Concerning the second point of the question, we did not observe this phenomenon in our MO patients. Generally, in our practice, the main reason for proposing combined femoral and tibial stapling was to achieve complete correction in case of severe valgus deformity in children with low residual growth. In our experience, this occurred in about one out of ten cases, thus not being sufficient to propose an evidence-based recommendation. Further studies are required to establish safety, cost-effectiveness, and potential thresholds for proposing combined femoral and tibial stapling. We revised the discussion accordingly.
In MO patients sometimes the deformities come at a very young age. Then hemi-epiphysiodesis is performed at around 7 years of age. The you will always see a relapse later in live.

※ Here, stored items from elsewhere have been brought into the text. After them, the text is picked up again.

(* ===== verification/ApiTypes.v ===== *)
(** * ApiTypes: the Greenhouse resources of the access-control side

    [Team], [TeamRole], [Cluster] ([api/v1alpha1]) and [TeamRoleBinding]
    ([api/v1alpha2]) with the methods of their Go types, and the instances of
    [Object] and [RuntimeObject] for them.  Kubernetes types that Greenhouse
    only passes through (label selectors of specs) are abstract strings
    standing for their serialised form. *)
From S2P Require Import Prelude Conditions Meta CoreTypes.

(** ** Team *)
Record User := mk_user { user_ID : string; FirstName : string; LastName : string; Email : string }.
#[export] Instance User_eq_dec : EqDecision User.
Proof. solve_decision. Defined.

Record TeamSpec := mk_team_spec {
  team_Description : string; MappedIDPGroup : string; JoinURL : string }.
#[export] Instance TeamSpec_eq_dec : EqDecision TeamSpec.
Proof. solve_decision. Defined.
Record TeamStatus := mk_team_status {
  team_conditions : StatusConditions; Members : list User }.
#[export] Instance TeamStatus_eq_dec : EqDecision TeamStatus.
Proof. solve_decision. Defined.
Record Team := mk_team { team_meta : ObjectMeta; team_Spec : TeamSpec; team_Status : TeamStatus }.
#[export] Instance Team_eq_dec : EqDecision Team.
Proof. solve_decision. Defined.

#[export] Instance Team_object : Object Team := {|
  get_meta := team_meta;
  set_meta m o := mk_team m (team_Spec o) (team_Status o) |}.
#[export] Instance Team_object_laws : ObjectLaws Team.
Proof. by split; intros; repeat match goal with o : Team |- _ => destruct o end. Qed.

Definition team_set_conditions (sc : StatusConditions) (o : Team) : Team :=
  mk_team (team_meta o) (team_Spec o) (mk_team_status sc (Members (team_Status o))).
#[export] Instance Team_runtime : RuntimeObject Team := {|
  GetConditions o := team_conditions (team_Status o);
  SetCondition now c o :=
    team_set_conditions (SetConditions now (team_conditions (team_Status o)) [c]) o;
  RemoveCondition t o :=
    team_set_conditions (remove_condition t (team_conditions (team_Status o))) o;
  CanBeSuspended _ := false;
  UpdateLastReconciledAtStatus := None |}.
#[export] Instance Team_runtime_laws : RuntimeObjectLaws Team.
Proof. by split. Qed.

(** ** TeamRole *)
Record TeamRoleSpec := mk_team_role_spec {
  tr_Rules : list PolicyRule;
  tr_AggregationRule : option AggregationRule;
  tr_Labels : strmap
}.
#[export] Instance TeamRoleSpec_eq_dec : EqDecision TeamRoleSpec.
Proof. solve_decision. Defined.
Record TeamRole := mk_team_role { tr_meta : ObjectMeta; tr_Spec : TeamRoleSpec }.
#[export] Instance TeamRole_eq_dec : EqDecision TeamRole.
Proof. solve_decision. Defined.
#[export] Instance TeamRole_object : Object TeamRole := {|
  get_meta := tr_meta; set_meta m o := mk_team_role m (tr_Spec o) |}.
#[export] Instance TeamRole_object_laws : ObjectLaws TeamRole.
Proof. by split; intros; repeat match goal with o : TeamRole |- _ => destruct o end. Qed.
(** [TeamRole.GetRBACName] *)
Definition TeamRole_GetRBACName (tr : TeamRole) : string := RBACPrefix +:+ GetName tr.

(** ** Cluster *)
Record NodeStatus := mk_node_status {
  node_Name : string; node_Message : string; node_LastTransitionTime : time }.
#[export] Instance NodeStatus_eq_dec : EqDecision NodeStatus.
Proof. solve_decision. Defined.
Record Nodes := mk_nodes { nodes_Total : Z; nodes_Ready : Z; nodes_NotReady : list NodeStatus }.
#[export] Instance Nodes_eq_dec : EqDecision Nodes.
Proof. solve_decision. Defined.
Record ClusterSpec := mk_cluster_spec { AccessMode : string; MaxTokenValidity : Z }.
#[export] Instance ClusterSpec_eq_dec : EqDecision ClusterSpec.
Proof. solve_decision. Defined.
Record ClusterStatus := mk_cluster_status {
  KubernetesVersion : string;
  BearerTokenExpirationTimestamp : time;
  cluster_conditions : StatusConditions;
  cluster_Nodes : option Nodes
}.
#[export] Instance ClusterStatus_eq_dec : EqDecision ClusterStatus.
Proof. solve_decision. Defined.
Record Cluster := mk_cluster {
  cluster_meta : ObjectMeta; cluster_Spec : ClusterSpec; cluster_Status : ClusterStatus }.
#[export] Instance Cluster_eq_dec : EqDecision Cluster.
Proof. solve_decision. Defined.
#[export] Instance Cluster_object : Object Cluster := {|
  get_meta := cluster_meta;
  set_meta m o := mk_cluster m (cluster_Spec o) (cluster_Status o) |}.
#[export] Instance Cluster_object_laws : ObjectLaws Cluster.
Proof. by split; intros; repeat match goal with o : Cluster |- _ => destruct o end. Qed.

Definition cluster_set_conditions (sc : StatusConditions) (o : Cluster) : Cluster :=
  let s := cluster_Status o in
  mk_cluster (cluster_meta o) (cluster_Spec o)
    (mk_cluster_status (KubernetesVersion s) (BearerTokenExpirationTimestamp s) sc
       (cluster_Nodes s)).
#[export] Instance Cluster_runtime : RuntimeObject Cluster := {|
  GetConditions o := cluster_conditions (cluster_Status o);
  SetCondition now c o :=
    cluster_set_conditions (SetConditions now (cluster_conditions (cluster_Status o)) [c]) o;
  RemoveCondition t o :=
    cluster_set_conditions (remove_condition t (cluster_conditions (cluster_Status o))) o;
  CanBeSuspended _ := false;
  UpdateLastReconciledAtStatus := None |}.
#[export] Instance Cluster_runtime_laws : RuntimeObjectLaws Cluster.
Proof. by split. Qed.

Definition ServiceProxyDisabledKey : string := "greenhouse.sap/service-proxy-disabled".
Definition MaxTokenValidityDefault : Z := 72.

(** [strings.ToLower] on one byte; only ASCII letters matter for the
    comparison with an ASCII word. *)
Definition lower_ascii (c : Ascii.ascii) : Ascii.ascii :=
  let n := Ascii.nat_of_ascii c in
  if (65 <=? n)%nat && (n <=? 90)%nat then Ascii.ascii_of_nat (n + 32) else c.
Fixpoint ToLower (s : string) : string :=
  match s with EmptyString => EmptyString | String c s' => String (lower_ascii c) (ToLower s') end.

(** [Cluster.ExposedServicesEnabled]; [None] is the nil receiver. *)
Definition ExposedServicesEnabled (c : option Cluster) : bool :=
  match c with
  | None => false
  | Some c =>
      if bool_decide (GetAnnotations c = ∅) then true
      else match GetAnnotations c !! ServiceProxyDisabledKey with
           | None => true
           | Some v => negb (bool_decide (ToLower v = "true"))
           end
  end.

Definition SetDefaultTokenValidityIfNeeded (c : Cluster) : Cluster :=
  if negb (bool_decide (MaxTokenValidity (cluster_Spec c) = 0%Z)) then c
  else mk_cluster (cluster_meta c)
         (mk_cluster_spec (AccessMode (cluster_Spec c)) MaxTokenValidityDefault)
         (cluster_Status c).

(** ** TeamRoleBinding *)
Record ClusterSelector := mk_cluster_selector {
  cs_Name : string;
  cs_LabelSelector : string   (* metav1.LabelSelector *)
}.
#[export] Instance ClusterSelector_eq_dec : EqDecision ClusterSelector.
Proof. solve_decision. Defined.
Record TeamRoleBindingSpec := mk_trb_spec {
  TeamRoleRef : string;
  TeamRef : string;
  TeamRefs : list string;
  Usernames : list string;
  trb_ClusterSelector : ClusterSelector;
  Namespaces : list string;
  CreateNamespaces : bool
}.
#[export] Instance TeamRoleBindingSpec_eq_dec : EqDecision TeamRoleBindingSpec.
Proof. solve_decision. Defined.
Record PropagationStatus := mk_ps { ClusterName : string; ps_Condition : Condition }.
#[export] Instance PropagationStatus_eq_dec : EqDecision PropagationStatus.
Proof. solve_decision. Defined.

Record TeamRoleBindingStatus := mk_trb_status {
  trb_conditions : StatusConditions;
  trb_propagation : list PropagationStatus
}.
#[export] Instance TeamRoleBindingStatus_eq_dec : EqDecision TeamRoleBindingStatus.
Proof. solve_decision. Defined.
Record TeamRoleBinding := mk_trb {
  trb_meta : ObjectMeta;
  trb_Spec : TeamRoleBindingSpec;
  trb_Status : TeamRoleBindingStatus
}.
#[export] Instance TeamRoleBinding_eq_dec : EqDecision TeamRoleBinding.
Proof. solve_decision. Defined.
#[export] Instance TRB_object : Object TeamRoleBinding := {|
  get_meta := trb_meta;
  set_meta m o := mk_trb m (trb_Spec o) (trb_Status o) |}.
#[export] Instance TRB_object_laws : ObjectLaws TeamRoleBinding.
Proof. by split; intros; repeat match goal with o : TeamRoleBinding |- _ => destruct o end. Qed.

Definition trb_set_conditions (sc : StatusConditions) (o : TeamRoleBinding) : TeamRoleBinding :=
  mk_trb (trb_meta o) (trb_Spec o) (mk_trb_status sc (trb_propagation (trb_Status o))).
Definition trb_set_propagation (ps : list PropagationStatus) (o : TeamRoleBinding)
    : TeamRoleBinding :=
  mk_trb (trb_meta o) (trb_Spec o) (mk_trb_status (trb_conditions (trb_Status o)) ps).

#[export] Instance TRB_runtime : RuntimeObject TeamRoleBinding := {|
  GetConditions o := trb_conditions (trb_Status o);
  SetCondition now c o :=
    trb_set_conditions (SetConditions now (trb_conditions (trb_Status o)) [c]) o;
  RemoveCondition t o :=
    trb_set_conditions (remove_condition t (trb_conditions (trb_Status o))) o;
  CanBeSuspended _ := false;
  UpdateLastReconciledAtStatus := None |}.
#[export] Instance TRB_runtime_laws : RuntimeObjectLaws TeamRoleBinding.
Proof. by split. Qed.

Definition RBACReady : string := "RBACReady".
Definition RBACReconciled : string := "RBACReconciled".
Definition RBACReconcileFailed : string := "RBACReconcileFailed".
Definition EmptyClusterList : string := "EmptyClusterList".
Definition TeamNotFound : string := "TeamNotFound".
Definition TeamRoleNotFound : string := "TeamRoleNotFound".
Definition ClusterConnectionFailed : string := "ClusterConnectionFailed".
Definition ClusterRoleFailed : string := "ClusterRoleFailed".
Definition RoleBindingFailed : string := "RoleBindingFailed".

(** The loop of [SetPropagationStatus]: the first entry of the cluster gets the
    condition, with its old transition time when the status did not change. *)
Fixpoint set_propagation (cluster : string) (c : Condition) (l : list PropagationStatus)
    : list PropagationStatus :=
  match l with
  | [] => [mk_ps cluster c]
  | ps :: l' =>
      if negb (bool_decide (ClusterName ps = cluster)) then ps :: set_propagation cluster c l'
      else mk_ps (ClusterName ps)
             (if bool_decide (CondStatus (ps_Condition ps) = CondStatus c)
              then set_ltt (LastTransitionTime (ps_Condition ps)) c else c) :: l'
  end.
Definition SetPropagationStatus (now : Z) (cluster rbacReady reason message : string)
    (trb : TeamRoleBinding) : TeamRoleBinding :=
  trb_set_propagation
    (set_propagation cluster (NewCondition now RBACReady rbacReady reason message)
       (trb_propagation (trb_Status trb))) trb.
Definition RemovePropagationStatus (cluster : string) (trb : TeamRoleBinding)
    : TeamRoleBinding :=
  trb_set_propagation
    (delete_func (fun ps => bool_decide (ClusterName ps = cluster))
       (trb_propagation (trb_Status trb))) trb.
(** [TeamRoleBinding.GetRBACName] *)
Definition GetRBACName (trb : TeamRoleBinding) : string := RBACPrefix +:+ GetName trb.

Was this seen in this series?
In our population, only 3 children were treated younger than 8 years. Of them, 1 case with MO was treated at 5 .5 years of age and underwent relapse of the deformity after staple removal, when he was 11. We acknowledge that anticipating the stapling at a very young age could produce an increased rebound effect, this aspect is debated in literature [Dai ZZ et al. 2021]. Nonetheless, with our numbers the age at stapling was not a significant predictor of relapse.
Was the velocity of the correction used for calculating the age of the hemi-epiphysiodesis? It also depends on growth spurts; how do you address that?
We thank the reviewer. Unfortunately, we cannot answer this question since the study was retrospective, cohort was treated by more than ten different surgeons and we lack complete information from health records, concerning the surgical decision making. Generally, in our practice the HeS is proposed after age of 8 since it is still possible to observe spontaneous correction of the valgus deformity especially in idiopathic cases. The mean age of stapling in our cohort was 12 years, in line with other studies [Boero et al. 2011, Wiemann et al. 2009, Kang et al. 2017].
Round 2
Reviewer 1 Report
Thank you for your revisions.
It was a pleasure to read your work.
There are minor grammatical errors here and there but the paper otherwise looks good for publication. It would be of benefit if a fluent English speaker was to quickly edit some of the grammar so it reads more smoothly.